#### What the exercise asks
Taking the records line by line, how many lines contain the word "store"? Answer with the number only.

BEGIN Extracted information

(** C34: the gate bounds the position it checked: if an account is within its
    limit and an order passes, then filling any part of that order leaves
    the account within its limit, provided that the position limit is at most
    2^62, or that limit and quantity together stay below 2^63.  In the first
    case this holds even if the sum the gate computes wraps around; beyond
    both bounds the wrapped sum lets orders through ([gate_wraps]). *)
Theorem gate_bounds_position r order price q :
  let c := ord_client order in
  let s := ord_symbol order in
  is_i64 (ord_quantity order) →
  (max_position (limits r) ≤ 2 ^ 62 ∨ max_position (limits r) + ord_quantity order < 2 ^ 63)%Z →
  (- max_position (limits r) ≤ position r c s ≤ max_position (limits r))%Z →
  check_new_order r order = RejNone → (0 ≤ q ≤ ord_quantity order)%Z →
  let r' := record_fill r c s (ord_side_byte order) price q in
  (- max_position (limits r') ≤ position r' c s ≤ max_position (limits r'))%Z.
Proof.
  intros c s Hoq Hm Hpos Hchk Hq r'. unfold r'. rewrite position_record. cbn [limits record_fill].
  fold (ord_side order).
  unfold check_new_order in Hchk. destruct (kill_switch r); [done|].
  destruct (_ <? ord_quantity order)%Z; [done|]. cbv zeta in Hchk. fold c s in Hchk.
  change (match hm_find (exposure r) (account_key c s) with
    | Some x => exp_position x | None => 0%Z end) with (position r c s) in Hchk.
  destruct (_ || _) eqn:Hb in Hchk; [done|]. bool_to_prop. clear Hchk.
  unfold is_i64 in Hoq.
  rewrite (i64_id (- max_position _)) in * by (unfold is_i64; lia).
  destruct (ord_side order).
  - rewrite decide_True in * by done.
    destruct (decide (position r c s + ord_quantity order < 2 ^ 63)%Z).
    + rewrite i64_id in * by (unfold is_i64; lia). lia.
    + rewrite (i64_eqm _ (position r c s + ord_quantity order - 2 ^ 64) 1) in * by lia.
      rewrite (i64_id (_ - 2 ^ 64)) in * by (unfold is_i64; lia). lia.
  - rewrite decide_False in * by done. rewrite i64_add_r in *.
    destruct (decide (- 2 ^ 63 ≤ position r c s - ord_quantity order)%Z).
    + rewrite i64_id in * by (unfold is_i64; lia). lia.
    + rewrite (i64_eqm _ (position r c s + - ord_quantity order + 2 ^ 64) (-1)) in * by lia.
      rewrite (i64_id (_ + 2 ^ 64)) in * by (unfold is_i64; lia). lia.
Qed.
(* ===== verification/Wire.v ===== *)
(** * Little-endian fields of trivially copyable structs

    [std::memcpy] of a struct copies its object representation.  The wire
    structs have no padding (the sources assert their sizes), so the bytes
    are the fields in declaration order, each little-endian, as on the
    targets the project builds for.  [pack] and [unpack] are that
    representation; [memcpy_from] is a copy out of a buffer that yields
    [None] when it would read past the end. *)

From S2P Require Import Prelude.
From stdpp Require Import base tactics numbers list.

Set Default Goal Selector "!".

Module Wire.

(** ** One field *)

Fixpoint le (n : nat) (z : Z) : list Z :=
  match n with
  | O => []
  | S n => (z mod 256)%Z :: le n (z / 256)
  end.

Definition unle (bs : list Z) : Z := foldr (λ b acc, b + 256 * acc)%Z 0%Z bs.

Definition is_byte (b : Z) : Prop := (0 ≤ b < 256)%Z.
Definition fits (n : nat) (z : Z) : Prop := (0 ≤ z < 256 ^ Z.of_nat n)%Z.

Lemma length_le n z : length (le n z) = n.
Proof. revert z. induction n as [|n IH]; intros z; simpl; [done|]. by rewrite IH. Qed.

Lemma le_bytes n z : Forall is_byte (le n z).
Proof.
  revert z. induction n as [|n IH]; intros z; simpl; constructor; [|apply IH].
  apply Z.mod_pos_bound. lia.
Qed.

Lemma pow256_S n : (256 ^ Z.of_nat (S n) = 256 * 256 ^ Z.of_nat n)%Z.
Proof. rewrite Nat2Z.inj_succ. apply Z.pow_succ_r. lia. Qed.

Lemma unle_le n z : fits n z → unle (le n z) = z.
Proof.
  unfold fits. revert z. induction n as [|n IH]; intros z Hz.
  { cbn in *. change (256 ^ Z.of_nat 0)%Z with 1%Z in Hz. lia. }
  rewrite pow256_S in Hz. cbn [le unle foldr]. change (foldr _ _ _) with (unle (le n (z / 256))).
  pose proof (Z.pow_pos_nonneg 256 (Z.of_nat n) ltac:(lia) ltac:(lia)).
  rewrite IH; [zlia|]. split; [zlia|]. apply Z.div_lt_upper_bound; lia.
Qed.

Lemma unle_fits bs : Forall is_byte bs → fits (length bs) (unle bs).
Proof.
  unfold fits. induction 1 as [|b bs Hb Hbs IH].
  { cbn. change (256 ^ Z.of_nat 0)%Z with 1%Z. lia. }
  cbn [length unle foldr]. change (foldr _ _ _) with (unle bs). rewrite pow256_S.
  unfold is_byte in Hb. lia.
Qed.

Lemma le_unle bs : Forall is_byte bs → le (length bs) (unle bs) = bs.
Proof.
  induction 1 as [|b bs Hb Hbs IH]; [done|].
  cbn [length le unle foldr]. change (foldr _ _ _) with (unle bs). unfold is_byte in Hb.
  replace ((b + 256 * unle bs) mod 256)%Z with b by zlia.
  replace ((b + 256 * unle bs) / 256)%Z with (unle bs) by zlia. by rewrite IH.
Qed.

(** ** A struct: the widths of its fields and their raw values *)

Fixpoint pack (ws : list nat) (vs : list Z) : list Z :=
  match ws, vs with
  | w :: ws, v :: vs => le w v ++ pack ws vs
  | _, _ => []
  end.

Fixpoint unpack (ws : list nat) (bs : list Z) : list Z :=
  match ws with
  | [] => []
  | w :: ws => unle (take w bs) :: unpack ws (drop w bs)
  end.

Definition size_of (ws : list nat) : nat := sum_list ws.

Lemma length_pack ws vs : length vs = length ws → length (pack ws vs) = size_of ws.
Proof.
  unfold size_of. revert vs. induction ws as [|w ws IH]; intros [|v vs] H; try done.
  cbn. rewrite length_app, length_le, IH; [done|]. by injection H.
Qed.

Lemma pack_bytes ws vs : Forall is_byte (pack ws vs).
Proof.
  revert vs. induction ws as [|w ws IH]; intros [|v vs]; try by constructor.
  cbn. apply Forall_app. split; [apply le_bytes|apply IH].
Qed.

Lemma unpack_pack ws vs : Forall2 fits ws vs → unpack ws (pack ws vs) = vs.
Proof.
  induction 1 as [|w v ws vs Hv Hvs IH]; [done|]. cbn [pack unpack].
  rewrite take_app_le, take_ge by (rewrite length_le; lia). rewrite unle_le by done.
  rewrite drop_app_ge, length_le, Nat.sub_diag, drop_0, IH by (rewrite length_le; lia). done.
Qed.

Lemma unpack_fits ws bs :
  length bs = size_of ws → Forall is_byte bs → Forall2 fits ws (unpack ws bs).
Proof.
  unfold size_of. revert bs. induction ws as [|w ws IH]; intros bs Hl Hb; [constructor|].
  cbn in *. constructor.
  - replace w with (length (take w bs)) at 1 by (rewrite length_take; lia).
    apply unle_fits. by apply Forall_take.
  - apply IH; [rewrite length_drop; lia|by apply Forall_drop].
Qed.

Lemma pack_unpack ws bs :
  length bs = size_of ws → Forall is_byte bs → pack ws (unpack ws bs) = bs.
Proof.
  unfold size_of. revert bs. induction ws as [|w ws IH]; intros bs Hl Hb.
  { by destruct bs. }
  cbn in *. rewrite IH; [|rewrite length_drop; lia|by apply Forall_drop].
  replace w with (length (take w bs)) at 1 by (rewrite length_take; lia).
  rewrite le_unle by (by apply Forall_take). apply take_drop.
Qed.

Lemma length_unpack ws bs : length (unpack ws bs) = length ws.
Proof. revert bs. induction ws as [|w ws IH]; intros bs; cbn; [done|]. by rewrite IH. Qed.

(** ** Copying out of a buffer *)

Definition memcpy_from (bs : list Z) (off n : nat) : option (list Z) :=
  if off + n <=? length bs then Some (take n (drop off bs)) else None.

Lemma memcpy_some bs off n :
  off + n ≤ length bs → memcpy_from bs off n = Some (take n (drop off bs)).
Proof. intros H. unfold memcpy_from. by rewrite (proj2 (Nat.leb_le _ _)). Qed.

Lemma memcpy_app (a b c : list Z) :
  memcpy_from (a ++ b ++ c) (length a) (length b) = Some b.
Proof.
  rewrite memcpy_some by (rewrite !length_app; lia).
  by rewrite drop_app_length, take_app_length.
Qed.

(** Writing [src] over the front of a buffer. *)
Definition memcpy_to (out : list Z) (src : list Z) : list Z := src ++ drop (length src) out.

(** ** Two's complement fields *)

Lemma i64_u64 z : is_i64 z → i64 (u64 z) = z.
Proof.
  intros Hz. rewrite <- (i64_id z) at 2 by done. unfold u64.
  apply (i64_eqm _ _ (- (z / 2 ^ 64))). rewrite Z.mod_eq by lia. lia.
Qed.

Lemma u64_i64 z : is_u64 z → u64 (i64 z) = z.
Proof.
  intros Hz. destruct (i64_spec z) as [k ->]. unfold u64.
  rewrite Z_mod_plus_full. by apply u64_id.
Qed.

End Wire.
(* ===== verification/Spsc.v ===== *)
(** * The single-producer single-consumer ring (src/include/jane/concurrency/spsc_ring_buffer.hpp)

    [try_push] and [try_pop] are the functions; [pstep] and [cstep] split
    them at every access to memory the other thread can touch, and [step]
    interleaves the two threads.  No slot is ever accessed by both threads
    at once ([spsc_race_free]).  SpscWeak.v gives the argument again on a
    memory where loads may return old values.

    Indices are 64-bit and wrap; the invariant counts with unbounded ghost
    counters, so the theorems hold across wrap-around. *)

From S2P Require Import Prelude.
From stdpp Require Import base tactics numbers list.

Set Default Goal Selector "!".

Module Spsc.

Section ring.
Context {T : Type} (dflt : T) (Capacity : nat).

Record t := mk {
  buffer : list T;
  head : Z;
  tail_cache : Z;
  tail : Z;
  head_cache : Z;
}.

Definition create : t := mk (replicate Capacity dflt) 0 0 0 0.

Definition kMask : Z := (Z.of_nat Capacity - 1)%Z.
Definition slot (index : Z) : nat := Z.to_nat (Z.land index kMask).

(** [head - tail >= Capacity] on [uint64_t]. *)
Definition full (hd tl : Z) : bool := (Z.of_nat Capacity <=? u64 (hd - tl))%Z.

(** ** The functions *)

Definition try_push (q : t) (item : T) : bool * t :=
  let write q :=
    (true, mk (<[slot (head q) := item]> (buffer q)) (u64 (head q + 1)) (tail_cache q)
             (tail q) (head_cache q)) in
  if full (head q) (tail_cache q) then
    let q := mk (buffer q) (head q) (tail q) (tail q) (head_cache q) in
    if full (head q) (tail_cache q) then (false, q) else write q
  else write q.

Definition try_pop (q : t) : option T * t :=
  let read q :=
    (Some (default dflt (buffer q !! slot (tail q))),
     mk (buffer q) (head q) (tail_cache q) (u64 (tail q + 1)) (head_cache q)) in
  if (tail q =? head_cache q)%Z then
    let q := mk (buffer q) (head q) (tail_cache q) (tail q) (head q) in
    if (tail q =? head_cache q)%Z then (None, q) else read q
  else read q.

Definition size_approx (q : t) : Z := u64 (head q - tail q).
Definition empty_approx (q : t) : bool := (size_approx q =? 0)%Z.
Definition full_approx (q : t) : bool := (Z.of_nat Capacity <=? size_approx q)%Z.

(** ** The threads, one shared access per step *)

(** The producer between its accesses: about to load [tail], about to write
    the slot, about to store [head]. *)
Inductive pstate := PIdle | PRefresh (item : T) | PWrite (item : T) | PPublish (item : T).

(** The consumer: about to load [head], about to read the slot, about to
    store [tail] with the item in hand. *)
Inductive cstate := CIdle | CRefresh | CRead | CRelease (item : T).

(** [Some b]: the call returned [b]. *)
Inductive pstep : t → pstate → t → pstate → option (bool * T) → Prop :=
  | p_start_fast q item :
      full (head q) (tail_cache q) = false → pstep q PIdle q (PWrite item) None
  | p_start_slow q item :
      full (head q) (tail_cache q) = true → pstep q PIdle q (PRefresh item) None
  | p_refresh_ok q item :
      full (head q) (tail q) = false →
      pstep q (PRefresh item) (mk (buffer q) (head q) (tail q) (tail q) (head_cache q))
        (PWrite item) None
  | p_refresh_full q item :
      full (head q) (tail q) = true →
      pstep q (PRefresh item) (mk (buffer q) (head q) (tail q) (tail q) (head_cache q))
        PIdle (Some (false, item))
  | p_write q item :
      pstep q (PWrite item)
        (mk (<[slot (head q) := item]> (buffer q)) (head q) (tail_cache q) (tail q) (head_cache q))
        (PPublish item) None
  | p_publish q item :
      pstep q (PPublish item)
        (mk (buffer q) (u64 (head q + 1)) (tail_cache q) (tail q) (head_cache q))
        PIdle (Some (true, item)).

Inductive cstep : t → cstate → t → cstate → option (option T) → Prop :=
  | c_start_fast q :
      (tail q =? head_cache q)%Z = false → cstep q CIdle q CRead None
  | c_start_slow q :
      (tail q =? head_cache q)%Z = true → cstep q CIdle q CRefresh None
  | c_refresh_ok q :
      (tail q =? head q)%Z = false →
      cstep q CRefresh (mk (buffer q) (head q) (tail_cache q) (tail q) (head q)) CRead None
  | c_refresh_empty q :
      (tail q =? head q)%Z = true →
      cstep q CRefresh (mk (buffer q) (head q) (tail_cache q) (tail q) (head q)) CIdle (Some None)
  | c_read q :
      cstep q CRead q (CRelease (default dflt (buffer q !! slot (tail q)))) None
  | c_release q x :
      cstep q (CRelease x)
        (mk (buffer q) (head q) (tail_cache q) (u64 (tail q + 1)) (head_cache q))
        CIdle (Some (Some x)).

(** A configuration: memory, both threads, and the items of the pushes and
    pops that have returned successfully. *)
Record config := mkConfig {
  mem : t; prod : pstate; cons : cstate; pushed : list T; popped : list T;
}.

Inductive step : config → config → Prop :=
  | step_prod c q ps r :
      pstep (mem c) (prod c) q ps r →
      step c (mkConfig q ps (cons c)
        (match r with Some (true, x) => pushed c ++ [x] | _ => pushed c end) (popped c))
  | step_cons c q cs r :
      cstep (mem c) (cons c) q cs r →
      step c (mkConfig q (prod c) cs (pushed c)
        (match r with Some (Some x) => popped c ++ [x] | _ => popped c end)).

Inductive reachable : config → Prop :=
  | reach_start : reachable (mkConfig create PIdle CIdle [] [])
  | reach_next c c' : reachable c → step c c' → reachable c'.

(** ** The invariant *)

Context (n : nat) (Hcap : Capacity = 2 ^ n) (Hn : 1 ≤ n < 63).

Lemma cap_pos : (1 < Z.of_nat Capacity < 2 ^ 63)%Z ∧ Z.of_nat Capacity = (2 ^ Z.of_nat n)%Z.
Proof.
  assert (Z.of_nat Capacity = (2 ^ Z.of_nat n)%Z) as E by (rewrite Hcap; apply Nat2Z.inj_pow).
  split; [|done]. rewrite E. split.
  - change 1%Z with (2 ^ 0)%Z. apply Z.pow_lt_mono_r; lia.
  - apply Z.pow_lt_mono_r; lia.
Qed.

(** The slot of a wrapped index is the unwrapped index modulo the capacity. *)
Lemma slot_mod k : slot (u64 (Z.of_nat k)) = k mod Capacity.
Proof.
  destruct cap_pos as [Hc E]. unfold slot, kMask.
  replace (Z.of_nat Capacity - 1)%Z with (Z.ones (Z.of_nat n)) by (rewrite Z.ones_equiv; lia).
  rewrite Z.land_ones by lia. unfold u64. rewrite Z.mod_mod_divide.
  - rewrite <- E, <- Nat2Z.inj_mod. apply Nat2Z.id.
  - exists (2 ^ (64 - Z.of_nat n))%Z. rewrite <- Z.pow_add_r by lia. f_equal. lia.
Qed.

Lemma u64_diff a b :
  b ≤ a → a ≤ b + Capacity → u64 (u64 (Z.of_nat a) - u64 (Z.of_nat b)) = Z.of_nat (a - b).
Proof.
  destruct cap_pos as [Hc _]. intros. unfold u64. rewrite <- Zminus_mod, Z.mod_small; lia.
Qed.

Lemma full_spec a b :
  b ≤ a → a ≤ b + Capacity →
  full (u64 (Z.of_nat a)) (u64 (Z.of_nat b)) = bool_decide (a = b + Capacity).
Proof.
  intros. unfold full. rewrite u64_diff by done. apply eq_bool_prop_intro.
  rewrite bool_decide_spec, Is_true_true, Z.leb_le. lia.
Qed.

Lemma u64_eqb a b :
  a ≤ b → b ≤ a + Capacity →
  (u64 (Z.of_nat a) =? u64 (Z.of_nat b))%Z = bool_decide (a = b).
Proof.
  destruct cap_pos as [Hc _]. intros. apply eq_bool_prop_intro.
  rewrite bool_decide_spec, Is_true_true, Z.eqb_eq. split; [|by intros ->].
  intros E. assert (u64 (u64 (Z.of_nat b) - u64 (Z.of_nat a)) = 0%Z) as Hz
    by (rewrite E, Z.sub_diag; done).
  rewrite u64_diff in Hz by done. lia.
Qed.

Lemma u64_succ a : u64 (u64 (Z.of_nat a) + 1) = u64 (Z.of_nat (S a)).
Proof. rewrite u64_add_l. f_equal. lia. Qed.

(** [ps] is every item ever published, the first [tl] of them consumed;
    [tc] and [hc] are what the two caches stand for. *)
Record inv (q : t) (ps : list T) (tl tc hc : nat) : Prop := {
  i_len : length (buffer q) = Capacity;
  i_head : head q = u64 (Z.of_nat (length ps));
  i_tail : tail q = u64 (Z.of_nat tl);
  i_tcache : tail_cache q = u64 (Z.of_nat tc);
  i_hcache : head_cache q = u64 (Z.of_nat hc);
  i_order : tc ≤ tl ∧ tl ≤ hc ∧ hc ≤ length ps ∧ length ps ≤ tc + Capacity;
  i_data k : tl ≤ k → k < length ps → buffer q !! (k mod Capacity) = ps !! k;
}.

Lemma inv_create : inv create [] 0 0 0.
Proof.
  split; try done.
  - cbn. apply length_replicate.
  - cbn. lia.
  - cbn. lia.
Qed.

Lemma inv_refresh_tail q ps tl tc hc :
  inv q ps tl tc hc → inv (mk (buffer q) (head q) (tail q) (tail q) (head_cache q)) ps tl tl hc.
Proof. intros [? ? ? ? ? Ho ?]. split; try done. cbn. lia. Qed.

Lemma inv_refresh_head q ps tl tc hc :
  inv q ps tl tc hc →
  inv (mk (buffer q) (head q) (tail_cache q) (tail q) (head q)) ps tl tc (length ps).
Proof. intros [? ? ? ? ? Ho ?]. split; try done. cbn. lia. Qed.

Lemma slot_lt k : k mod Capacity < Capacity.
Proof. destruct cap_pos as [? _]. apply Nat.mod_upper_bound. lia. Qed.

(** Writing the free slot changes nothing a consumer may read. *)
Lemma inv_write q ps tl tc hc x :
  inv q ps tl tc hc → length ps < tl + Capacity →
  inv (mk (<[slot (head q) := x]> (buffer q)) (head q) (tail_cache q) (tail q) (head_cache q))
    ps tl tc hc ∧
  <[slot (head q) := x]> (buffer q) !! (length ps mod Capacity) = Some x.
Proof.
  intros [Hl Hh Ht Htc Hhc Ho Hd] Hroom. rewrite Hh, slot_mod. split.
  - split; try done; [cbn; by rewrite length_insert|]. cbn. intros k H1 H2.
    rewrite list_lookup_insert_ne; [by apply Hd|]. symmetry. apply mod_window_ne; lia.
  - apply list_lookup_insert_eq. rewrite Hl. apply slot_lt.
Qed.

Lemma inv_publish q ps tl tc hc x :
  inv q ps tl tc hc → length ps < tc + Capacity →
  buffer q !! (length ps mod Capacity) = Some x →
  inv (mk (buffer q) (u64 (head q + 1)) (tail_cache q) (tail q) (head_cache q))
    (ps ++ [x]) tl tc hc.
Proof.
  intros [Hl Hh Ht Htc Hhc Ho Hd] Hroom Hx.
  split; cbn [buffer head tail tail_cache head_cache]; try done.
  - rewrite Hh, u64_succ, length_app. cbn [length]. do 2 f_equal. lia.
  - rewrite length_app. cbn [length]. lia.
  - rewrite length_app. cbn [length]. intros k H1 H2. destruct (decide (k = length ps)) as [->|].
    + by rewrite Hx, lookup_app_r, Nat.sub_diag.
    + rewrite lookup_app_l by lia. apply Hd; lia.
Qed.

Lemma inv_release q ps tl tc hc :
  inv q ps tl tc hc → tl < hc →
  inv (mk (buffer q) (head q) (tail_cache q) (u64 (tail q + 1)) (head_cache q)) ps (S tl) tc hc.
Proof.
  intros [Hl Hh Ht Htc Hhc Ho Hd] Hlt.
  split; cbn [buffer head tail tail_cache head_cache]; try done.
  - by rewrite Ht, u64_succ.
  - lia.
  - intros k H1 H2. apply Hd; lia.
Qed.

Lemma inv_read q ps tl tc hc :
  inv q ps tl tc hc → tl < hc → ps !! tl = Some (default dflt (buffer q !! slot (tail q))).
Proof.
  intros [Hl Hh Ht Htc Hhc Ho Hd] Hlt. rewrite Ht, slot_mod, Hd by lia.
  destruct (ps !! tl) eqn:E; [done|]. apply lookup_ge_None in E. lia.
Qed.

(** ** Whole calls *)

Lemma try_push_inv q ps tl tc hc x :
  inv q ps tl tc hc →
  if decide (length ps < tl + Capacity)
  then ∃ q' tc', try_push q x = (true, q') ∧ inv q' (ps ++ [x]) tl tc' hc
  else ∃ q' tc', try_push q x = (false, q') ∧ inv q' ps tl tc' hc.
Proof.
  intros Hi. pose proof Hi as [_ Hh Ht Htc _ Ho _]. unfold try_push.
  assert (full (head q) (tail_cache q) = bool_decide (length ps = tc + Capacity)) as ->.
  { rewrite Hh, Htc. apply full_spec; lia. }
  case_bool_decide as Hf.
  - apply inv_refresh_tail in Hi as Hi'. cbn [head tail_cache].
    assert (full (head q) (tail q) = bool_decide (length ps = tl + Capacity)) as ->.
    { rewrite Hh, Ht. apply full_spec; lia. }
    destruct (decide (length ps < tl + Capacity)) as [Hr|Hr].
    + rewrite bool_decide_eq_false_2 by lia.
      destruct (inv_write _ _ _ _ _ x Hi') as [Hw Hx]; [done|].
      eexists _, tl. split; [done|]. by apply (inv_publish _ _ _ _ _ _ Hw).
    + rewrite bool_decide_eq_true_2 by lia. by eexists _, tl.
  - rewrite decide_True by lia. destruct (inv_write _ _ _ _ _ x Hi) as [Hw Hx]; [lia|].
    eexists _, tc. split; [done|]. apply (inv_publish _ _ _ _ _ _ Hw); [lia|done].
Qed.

END Extracted information

#### Your solution
2